As mentioned above, the male and female of the species share the same braincase, and this means they are very social animals that live in large groups called “congregations”. (This is why they are also often called “social anglerfish”.) They are known to be extremely faithful to these groups, and will defend them against any intruders. In some cases, they will even attack other fish in the area to protect their group. If this sounds aggressive to you, it means you are probably dealing with a different species; keep your hands off these beautiful animals!
The lantern fish is a streamlined fish with flexible bodies that are excellent swimmers. They have a very efficient swim bladder that helps them stay buoyant in the water. (This is another reason why they are often mistaken for sharks.) Thanks to these bladders, the lantern fish is able to sustain long, deep dives as well as frequent short climbs to catch their dinner.
These animals have very thick bones that are stronger than usual for their size, enabling them to withstand the pressure of the deep ocean. The tail of the lantern fish is relatively short, and is used to give the animal balance while diving. It is also important to note that the lantern fish is one of the few fishes that are able to see at night. (It has a very large eye on stalks, which are called “rostral arches” and are located just behind the snout.)
The mouth of the lantern fish is positioned above their braincase, which enables the fish to more easily target their prey. They have a particularly large mouth, which is actually the most significant thing about them. Other than that, the rest of their anatomy is fairly average for a fish of their size. (Tiny teeth line their mouth, which is fairly typical of most fish, but the body is rather skinny.)
With a name like “lantern fish”, one would expect the anatomy of these animals to resemble a candle flame. The reality is that the lantern fish is much more graceful than that, and the slenderness of their bodies gives the appearance of a long, elegant “snake”. (The elegant appearance of the lantern fish is most probably why they have been mistaken for snakes numerous times in the past.)

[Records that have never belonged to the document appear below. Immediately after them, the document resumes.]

Lemma match_indices_cons old view i rest : old <> ""%string ->
  match_indices old view = i :: rest ->
  exists a b, view = a +:+ old +:+ b /\ len a = i /\
    (forall j, (j < i)%nat -> prefixb old (drop_str j view) = false) /\
    rest = match_indices_from old b (i + len old) 0.
Proof.
  intros Hne. rewrite match_indices_ne, match_indices_find by done.
  destruct (find_str old view) as [k|] eqn:Hf; [|done]. intros [= <- <-].
  apply find_str_Some in Hf as (a & b & -> & <- & Hmin).
  exists a, b. cbn. by rewrite drop_after.
Qed.

Lemma match_indices_second old view i j rest : old <> ""%string ->
  match_indices old view = i :: j :: rest ->
  exists a m b, view = a +:+ old +:+ m +:+ old +:+ b /\ len a = i /\ j = len (a +:+ old +:+ m).
Proof.
  intros Hne H. apply match_indices_cons in H as (a & b & -> & <- & _ & H); [|done].
  rewrite match_indices_find in H by done.
  destruct (find_str old b) as [k|] eqn:Hf; [|done]. injection H as -> _.
  apply find_str_Some in Hf as (m & c & -> & <- & _).
  exists a, m, c. split; [done|]. split; [done|]. rewrite !app_len. lia.
Qed.

(** ** The quote-normalizing retry *)

Definition normalized (s : string) : string := fst (normalize_quotes s).

Lemma normalize_from_fst cs o i : fst (normalize_from cs o i) = concat_str (map normalize_char cs).
Proof.
  revert o i. induction cs as [|c cs IH]; intros o i; cbn; [done|].
  specialize (IH (o + len (normalize_char c)) (i + len c)). destruct (normalize_from _ _ _). cbn in *. by rewrite IH.
Qed.

(** An entry of the map pairs the two lengths of some prefix of the characters. *)
Lemma normalize_from_map cs o i n r : (n, r) ∈ snd (normalize_from cs o i) ->
  exists cs1 cs2, cs = cs1 ++ cs2 /\ n = (o + len (concat_str (map normalize_char cs1)))%nat /\
    r = (i + len (of_chars cs1))%nat.
Proof.
  revert o i. induction cs as [|c cs IH]; intros o i; cbn.
  - intros [= -> ->]%list_elem_of_singleton. exists [], []. split; [done|]. cbn. lia.
  - specialize (IH (o + len (normalize_char c)) (i + len c)). destruct (normalize_from _ _ _) as [out m]. cbn in *.
    intros [[= -> ->]|H]%elem_of_cons.
    + exists [], (c :: cs). split; [done|]. cbn. lia.
    + destruct (IH H) as (cs1 & cs2 & -> & -> & ->). exists (c :: cs1), cs2.
      split; [done|]. unfold of_chars, concat_str. cbn. rewrite !app_len. lia.
Qed.

Lemma orig_byte_Some m n r : orig_byte m n = Some r -> (n, r) ∈ m.
Proof.
  unfold orig_byte. destruct (List.find _ m) as [[n' r']|] eqn:Hf; [|done]. intros [= <-].
  apply List.find_some in Hf as [H Hn%Nat.eqb_eq]. cbn in Hn. subst. by apply list_elem_of_In.
Qed.

Lemma normalize_char_ne c : c <> ""%string -> normalize_char c <> ""%string.
Proof. intros H. unfold normalize_char. by repeat case_match. Qed.

Lemma normalized_ne s : s <> ""%string -> normalized s <> ""%string.
Proof.
  intros H. unfold normalized, normalize_quotes. rewrite normalize_from_fst.
  destruct s as [|b s]; [done|]. destruct (chars_head b s) as (r & cs & ->). cbn.
  pose proof (normalize_char_ne (String b r)) as Hne. by destruct (normalize_char (String b r)); [destruct Hne|].
Qed.

Lemma normalized_of_run s cs1 cs2 cs3 : chars s = cs1 ++ cs2 ++ cs3 ->
  normalized (of_chars cs2) = concat_str (map normalize_char cs2).
Proof.
  intros [_ H]%chars_split. assert (H2 : chars (of_chars cs2) = cs2) by (by apply chars_split in H as [? _]).
  unfold normalized, normalize_quotes. by rewrite normalize_from_fst, H2.
Qed.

Their bodies are covered in light-emitting organs called “luminous organs”, which give them their other common name of “light-producing fish”. These organs consist of thousands of tiny bioluminescent cells that line the inner walls of the body, and their light source is located behind their head. (In most fishes, these cells are found around the eye area, but in the lantern fish they are spread all over the body.) All of these cells work together to give the fish their characteristic glow, and allow them to be seen at great depths in the water.

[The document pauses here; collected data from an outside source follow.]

(** [C25] What an edit does.  When it succeeds, the target was read or written
    in this session at its present modification time (if the file system has
    one), and the file, which consisted of some bytes, the text matched, and
    the remaining bytes, now consists of the same bytes around the new text,
    line endings included; the text matched is the requested one or, if that
    does not occur, one equal to it up to curly quotes; and no other file but
    the backup of the target changes.  When it fails, no file has changed,
    except that the file system itself refused the final write. *)
Theorem patch_file_spec out perm input w r w' (Hrun : patch_file_execute out perm input w = (r, w')) :
  match r with
  | Ok _ => exists path old new p raw a mid b,
      as_str (index input "path") = Some path /\ as_str (index input "old_string") = Some old /\
      as_str (index input "new_string") = Some new /\
      verify_path (fs_exists (fs w)) (fs_canonicalize (fs w)) perm path Write = Ok p /\
      seen (read_state w) (fs w) p /\ fs_read (fs w) p = Ok raw /\
      let cr := bool_decide (detect_line_endings raw = Crlf) in
      raw = from_view cr a +:+ from_view cr mid +:+ from_view cr b /\
      (mid = to_view cr old \/
       find_str (to_view cr old) (to_view cr raw) = None /\ normalized mid = normalized (to_view cr old)) /\
      fs_read (fs w') p = Ok (from_view cr a +:+ from_view cr (to_view cr new) +:+ from_view cr b) /\
      touches (fun q => q = p \/ backup_path perm (now_secs out) p q) (fs w) (fs w')
  | Err e => fs w' = fs w \/ exists e', e = error_of ("write error: " +:+ e')
  end.
Proof.
  unfold patch_file_execute in Hrun.
  apply lift_bind in Hrun as [(path & Hpath & Hrun)|(? & -> & -> & _)]; [|by left].
  apply lift_bind in Hrun as [(old & Hold & Hrun)|(? & -> & -> & _)]; [|by left].
  apply lift_bind in Hrun as [(new & Hnew & Hrun)|(? & -> & -> & _)]; [|by left].
  apply verify_bind in Hrun as [(p & Hp & Hrun)|(? & -> & ->)]; [|by left].
  apply ask_bind in Hrun.
  apply lift_bind in Hrun as [(meta & Hmeta & Hrun)|(? & -> & -> & _)]; [|by left].
  apply optional_gate_bind in Hrun as (w1 & Hfs1 & [[Hrun Hseen]|(? & -> & ->)]); [|by left].
  apply ask_bind in Hrun. rewrite Hfs1 in Hrun.
  apply lift_bind in Hrun as [(raw & Hraw & Hrun)|(? & -> & -> & _)]; [|by left].
  assert (Hread : fs_read (fs w) p = Ok raw).
  { destruct (fs_read (fs w) p) as [s|]; [|done]. cbn in Hraw. by destruct (utf8 out s). }
  cbv zeta in Hrun. set (cr := bool_decide (detect_line_endings raw = Crlf)) in *.
  apply bind_run in Hrun as [(stale_hint & w2 & Hst & Hrun)|(e & Hst & ->)];
    destruct (stale_run p (modified meta) w1) as (b & c & Hst'); rewrite Hst' in Hst; simplify_eq.
  destruct (find_unique _ _) as [f| |count second fb] eqn:Hf;
    [|injection Hrun as <- <-; left; exact Hfs1|injection Hrun as <- <-; left; exact Hfs1].
  apply bind_run in Hrun as [([] & w3 & [_ Hb]%patch_backup_run & Hrun)|(e & [[=] _]%patch_backup_run & _)].
  apply write_refresh in Hrun. destruct r as [msg|e]; [|by right].
  destruct Hrun as [Hw Htouch]. cbn in Hb. rewrite Hfs1 in Hb.
  apply find_unique_slice in Hf as (a & mid & b' & Hview & Hs & He & Hmid).
  assert (Hround : from_view cr (to_view cr raw) = raw).
  { unfold cr. case_bool_decide; [by apply crlf_view_roundtrip|done]. }
  destruct (replacement_in_raw raw (to_view cr new) f _ a mid b' cr eq_refl Hround Hview Hs He) as [Hraw' Hnew'].
  apply ok_or_Ok in Hpath, Hold, Hnew.
  exists path, old, new, p, raw, a, mid, b'. do 4 (split; [done|]).
  split; [unfold seen, mtime_of; destruct (fs_metadata (fs w) p) as [meta0|]; [|done]; injection Hmeta as ->; exact Hseen|].
  split; [done|]. cbv zeta. fold cr. split; [done|]. split; [done|]. split; [by rewrite Hw, Hnew'|].
  intros q Hq. rewrite Htouch, Hb; [done|..]; tauto.
Qed.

The luminous organs give the lantern fish their characteristic shimmering appearance, especially when they swim rapidly. (The reflection off the cells in their luminous organs is often compared to that of a jellyfish or a sea cucumber.) This shimmer is a result of the rapid movement of the fish, and it helps them appear larger to their prey. (Since they are ambush predators, their size is quite important in order to be able to ambush their prey.)
The skin on the lantern fish is covered in tiny pits called “operculi”, which give the animal the interesting patterned appearance they are known for. (This pattern is most probably a defense mechanism against their prey.)
There are many different color varieties of the lantern fish, however, the most interesting one is probably the yellow one, as this is the color of their luminous organs. The other colors are probably adaptations for camouflage, as they are very difficult to spot in the water when swimming or at rest. These animals are graceful, slender, and memorable, and have no real threat to humans. We just need to keep our hands off them.